**** SOURCE DATA ****

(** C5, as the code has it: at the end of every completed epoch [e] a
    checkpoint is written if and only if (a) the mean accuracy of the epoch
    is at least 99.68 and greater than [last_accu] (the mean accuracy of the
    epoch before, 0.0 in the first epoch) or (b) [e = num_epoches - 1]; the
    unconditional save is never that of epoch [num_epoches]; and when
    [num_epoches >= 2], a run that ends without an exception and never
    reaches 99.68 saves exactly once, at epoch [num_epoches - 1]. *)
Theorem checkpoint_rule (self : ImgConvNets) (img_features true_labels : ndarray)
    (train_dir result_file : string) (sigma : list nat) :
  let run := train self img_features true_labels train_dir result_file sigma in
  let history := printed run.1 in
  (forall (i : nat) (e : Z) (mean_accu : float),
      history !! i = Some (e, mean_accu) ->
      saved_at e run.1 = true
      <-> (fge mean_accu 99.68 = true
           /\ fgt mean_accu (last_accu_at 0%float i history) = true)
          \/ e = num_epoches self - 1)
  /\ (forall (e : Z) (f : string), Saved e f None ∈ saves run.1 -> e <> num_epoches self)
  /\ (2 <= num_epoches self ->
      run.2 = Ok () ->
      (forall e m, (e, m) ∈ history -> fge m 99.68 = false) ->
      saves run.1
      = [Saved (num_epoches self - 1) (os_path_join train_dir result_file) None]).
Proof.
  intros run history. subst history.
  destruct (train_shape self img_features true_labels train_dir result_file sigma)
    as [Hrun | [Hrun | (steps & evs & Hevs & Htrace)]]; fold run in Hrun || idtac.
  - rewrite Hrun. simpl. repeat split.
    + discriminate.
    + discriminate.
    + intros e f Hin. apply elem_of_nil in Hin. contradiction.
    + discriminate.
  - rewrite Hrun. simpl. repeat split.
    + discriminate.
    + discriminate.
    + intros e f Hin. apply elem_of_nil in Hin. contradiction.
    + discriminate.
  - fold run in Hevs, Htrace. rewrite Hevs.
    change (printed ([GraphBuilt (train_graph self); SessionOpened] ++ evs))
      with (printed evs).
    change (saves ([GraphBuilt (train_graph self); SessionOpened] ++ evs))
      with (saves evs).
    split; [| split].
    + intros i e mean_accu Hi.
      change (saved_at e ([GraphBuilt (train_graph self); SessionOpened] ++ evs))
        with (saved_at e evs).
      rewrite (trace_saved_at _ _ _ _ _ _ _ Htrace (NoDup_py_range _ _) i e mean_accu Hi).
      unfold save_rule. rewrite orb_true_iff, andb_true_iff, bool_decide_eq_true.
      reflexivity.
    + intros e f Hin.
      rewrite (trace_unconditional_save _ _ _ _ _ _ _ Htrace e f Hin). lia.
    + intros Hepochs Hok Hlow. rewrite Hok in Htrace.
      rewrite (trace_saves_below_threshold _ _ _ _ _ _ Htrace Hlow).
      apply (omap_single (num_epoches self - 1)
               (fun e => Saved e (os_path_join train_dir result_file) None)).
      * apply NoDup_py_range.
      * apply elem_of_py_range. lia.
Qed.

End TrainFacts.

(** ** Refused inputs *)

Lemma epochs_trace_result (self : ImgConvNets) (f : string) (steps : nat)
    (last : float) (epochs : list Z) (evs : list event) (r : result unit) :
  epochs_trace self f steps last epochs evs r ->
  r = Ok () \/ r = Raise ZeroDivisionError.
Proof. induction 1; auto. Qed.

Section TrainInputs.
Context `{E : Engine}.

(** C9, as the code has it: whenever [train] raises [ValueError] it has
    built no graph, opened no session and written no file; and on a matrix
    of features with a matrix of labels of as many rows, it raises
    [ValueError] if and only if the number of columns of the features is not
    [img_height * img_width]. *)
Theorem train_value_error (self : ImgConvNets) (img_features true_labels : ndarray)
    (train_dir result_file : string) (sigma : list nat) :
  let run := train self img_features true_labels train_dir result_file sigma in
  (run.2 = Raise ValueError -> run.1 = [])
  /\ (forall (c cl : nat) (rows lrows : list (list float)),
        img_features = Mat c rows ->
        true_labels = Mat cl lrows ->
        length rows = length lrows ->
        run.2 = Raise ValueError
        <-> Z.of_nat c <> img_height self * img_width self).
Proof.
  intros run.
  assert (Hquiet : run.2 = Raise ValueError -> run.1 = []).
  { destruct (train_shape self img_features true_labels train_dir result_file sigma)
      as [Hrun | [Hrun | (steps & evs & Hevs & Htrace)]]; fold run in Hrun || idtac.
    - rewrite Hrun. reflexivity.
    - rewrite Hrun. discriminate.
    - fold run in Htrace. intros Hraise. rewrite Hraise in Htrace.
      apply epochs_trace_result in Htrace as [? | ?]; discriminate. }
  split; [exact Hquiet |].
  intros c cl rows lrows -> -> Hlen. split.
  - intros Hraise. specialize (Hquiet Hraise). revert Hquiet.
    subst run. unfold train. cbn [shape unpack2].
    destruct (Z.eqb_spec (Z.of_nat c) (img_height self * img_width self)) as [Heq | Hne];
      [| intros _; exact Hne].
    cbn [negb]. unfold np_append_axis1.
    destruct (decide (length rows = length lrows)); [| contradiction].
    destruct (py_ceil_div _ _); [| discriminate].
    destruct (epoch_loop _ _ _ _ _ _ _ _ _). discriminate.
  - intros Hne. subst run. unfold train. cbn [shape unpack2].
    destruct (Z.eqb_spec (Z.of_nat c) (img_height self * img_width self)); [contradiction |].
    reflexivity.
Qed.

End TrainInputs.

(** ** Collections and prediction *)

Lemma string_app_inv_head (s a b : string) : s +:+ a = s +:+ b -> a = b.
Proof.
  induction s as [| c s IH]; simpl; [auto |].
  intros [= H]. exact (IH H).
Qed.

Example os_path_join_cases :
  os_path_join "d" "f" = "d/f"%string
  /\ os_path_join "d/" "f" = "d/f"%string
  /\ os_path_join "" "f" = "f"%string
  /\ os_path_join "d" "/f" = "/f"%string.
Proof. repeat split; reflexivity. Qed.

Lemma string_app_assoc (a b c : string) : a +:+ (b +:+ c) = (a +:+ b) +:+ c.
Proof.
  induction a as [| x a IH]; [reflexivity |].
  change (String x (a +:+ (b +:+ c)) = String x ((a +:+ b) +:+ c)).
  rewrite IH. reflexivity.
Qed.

****
**** SOURCE DATA ****

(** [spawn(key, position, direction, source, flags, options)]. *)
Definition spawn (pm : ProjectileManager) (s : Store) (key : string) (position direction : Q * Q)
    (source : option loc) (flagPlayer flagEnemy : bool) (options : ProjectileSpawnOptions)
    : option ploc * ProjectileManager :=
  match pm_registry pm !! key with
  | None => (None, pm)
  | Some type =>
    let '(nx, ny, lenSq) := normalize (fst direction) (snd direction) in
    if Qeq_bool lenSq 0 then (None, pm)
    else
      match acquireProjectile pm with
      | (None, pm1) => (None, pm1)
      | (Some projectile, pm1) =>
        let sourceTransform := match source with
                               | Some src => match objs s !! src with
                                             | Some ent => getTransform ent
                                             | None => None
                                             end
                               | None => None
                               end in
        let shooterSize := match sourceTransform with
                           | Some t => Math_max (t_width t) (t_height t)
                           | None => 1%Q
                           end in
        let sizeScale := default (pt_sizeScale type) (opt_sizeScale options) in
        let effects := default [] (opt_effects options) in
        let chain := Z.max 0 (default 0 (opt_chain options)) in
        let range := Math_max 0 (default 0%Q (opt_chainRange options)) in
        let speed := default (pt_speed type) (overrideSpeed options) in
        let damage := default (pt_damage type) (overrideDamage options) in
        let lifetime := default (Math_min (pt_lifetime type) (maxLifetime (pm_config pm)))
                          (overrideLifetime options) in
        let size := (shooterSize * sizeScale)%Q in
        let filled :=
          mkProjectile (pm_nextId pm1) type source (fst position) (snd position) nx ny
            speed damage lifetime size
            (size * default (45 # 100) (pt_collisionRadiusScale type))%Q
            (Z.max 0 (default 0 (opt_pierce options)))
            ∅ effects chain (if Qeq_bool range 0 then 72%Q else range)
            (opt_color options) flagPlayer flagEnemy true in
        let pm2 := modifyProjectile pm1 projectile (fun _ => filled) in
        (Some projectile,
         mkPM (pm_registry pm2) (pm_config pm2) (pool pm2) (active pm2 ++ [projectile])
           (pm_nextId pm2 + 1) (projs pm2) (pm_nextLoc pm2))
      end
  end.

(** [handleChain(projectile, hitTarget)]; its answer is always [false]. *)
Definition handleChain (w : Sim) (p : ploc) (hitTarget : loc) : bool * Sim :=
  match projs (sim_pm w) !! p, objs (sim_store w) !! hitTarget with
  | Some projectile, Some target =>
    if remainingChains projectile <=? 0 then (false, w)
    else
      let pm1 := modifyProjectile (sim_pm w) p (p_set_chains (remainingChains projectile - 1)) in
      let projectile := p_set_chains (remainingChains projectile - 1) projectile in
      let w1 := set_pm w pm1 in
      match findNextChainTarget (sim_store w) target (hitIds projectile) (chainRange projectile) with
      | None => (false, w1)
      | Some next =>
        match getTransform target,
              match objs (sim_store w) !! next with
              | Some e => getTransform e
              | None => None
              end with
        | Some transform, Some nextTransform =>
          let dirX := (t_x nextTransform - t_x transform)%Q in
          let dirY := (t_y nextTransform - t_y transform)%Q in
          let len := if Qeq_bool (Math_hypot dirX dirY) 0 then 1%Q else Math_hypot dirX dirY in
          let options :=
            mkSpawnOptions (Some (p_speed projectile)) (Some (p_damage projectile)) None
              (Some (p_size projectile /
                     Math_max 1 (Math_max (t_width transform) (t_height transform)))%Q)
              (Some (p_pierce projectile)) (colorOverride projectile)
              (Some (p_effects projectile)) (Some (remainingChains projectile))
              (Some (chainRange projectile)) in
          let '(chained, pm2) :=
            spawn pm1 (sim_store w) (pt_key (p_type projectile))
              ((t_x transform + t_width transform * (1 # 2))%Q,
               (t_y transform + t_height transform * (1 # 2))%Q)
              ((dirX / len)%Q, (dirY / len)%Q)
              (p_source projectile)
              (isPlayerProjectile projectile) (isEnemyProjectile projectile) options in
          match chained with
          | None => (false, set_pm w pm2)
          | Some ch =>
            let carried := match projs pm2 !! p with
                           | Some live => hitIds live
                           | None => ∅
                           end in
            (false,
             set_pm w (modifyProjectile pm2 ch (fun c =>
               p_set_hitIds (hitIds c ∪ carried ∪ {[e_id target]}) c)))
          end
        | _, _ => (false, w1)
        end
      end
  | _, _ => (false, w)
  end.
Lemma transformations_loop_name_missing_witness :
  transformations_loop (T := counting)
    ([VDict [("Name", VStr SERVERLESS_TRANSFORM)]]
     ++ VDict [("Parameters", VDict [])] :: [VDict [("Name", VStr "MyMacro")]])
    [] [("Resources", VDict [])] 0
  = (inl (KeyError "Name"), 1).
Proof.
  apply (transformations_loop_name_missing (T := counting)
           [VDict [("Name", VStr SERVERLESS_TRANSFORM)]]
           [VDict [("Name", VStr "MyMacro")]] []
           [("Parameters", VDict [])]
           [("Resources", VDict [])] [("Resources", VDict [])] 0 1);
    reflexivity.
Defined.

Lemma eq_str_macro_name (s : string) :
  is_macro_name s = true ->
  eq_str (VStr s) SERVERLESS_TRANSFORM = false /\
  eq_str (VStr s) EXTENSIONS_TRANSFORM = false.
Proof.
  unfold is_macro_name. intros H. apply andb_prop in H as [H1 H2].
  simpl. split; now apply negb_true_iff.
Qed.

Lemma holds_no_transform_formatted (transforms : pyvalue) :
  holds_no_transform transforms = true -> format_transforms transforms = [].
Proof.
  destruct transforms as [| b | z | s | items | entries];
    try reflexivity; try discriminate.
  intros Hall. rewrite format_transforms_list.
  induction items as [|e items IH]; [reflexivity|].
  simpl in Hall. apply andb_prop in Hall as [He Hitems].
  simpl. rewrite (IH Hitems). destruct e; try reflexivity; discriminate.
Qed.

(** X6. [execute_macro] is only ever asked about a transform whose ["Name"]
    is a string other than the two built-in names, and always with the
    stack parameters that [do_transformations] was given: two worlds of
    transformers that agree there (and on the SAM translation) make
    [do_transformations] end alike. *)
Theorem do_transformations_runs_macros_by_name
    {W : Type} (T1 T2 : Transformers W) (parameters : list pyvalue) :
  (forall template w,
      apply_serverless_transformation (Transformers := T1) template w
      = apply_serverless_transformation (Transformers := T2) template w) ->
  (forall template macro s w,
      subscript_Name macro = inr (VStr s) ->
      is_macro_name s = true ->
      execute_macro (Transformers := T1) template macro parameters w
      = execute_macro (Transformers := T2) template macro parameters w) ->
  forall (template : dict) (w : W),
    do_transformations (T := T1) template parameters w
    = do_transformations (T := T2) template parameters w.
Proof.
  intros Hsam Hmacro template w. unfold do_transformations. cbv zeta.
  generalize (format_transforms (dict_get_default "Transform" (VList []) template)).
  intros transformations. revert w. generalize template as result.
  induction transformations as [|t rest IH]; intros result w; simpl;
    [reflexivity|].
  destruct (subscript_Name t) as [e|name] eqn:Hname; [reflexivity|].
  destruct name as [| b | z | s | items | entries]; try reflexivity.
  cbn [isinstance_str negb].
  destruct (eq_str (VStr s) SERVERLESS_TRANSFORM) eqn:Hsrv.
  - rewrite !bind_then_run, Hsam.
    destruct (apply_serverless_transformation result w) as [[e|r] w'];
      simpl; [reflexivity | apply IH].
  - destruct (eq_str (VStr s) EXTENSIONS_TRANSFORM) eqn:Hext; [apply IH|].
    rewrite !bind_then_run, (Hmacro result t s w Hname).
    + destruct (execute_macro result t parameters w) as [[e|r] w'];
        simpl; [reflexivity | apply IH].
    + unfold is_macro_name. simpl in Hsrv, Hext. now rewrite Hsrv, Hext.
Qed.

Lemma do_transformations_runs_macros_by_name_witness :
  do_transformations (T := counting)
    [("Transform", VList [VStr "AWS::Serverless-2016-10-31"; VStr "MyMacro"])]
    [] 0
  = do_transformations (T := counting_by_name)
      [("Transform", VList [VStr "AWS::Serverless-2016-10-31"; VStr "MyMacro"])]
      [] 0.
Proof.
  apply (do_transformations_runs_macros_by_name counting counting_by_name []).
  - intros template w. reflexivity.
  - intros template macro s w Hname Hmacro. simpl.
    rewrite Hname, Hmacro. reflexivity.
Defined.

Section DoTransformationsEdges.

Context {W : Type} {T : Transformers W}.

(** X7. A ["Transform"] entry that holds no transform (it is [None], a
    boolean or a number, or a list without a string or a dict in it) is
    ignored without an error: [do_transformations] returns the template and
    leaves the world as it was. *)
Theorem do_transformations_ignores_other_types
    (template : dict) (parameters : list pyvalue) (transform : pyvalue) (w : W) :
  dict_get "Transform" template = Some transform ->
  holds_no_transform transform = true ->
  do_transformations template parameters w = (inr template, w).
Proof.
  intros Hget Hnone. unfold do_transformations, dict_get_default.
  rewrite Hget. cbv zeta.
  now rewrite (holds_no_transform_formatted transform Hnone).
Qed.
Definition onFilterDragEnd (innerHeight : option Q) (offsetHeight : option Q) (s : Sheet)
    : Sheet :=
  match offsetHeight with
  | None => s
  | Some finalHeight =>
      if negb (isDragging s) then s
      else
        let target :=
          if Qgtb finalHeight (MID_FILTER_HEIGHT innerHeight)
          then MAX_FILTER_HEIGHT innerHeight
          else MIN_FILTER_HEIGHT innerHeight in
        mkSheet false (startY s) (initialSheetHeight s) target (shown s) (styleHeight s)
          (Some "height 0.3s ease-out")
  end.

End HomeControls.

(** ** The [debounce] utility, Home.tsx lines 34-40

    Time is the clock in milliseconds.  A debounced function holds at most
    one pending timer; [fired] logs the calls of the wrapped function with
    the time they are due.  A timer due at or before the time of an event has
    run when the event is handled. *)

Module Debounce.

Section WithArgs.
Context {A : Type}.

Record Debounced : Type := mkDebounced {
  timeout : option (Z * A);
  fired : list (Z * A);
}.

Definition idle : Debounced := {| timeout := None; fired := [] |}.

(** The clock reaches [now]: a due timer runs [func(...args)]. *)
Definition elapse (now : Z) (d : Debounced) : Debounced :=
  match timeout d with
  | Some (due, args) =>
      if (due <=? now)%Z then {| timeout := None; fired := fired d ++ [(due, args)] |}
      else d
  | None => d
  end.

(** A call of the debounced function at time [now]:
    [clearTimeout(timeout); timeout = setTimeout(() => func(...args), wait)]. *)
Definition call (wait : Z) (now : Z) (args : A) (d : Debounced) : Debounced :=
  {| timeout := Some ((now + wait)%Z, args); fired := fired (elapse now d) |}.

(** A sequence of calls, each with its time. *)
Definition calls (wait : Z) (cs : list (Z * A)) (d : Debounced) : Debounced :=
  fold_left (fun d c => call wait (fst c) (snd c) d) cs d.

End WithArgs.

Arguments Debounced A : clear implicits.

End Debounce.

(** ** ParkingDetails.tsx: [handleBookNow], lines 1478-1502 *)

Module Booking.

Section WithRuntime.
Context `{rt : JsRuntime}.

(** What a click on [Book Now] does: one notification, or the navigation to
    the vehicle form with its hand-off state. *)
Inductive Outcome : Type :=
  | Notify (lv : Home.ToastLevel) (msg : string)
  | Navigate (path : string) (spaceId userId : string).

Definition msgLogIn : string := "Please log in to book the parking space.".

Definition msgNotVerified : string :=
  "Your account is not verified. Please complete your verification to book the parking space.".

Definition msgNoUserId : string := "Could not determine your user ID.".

****

**ASSIGNED TASK**. Look through the entries above; find each line with the word "raises" and copy it.

**ANSWER AREA**.
(** C9, as the code has it: whenever [train] raises [ValueError] it has
    of features with a matrix of labels of as many rows, it raises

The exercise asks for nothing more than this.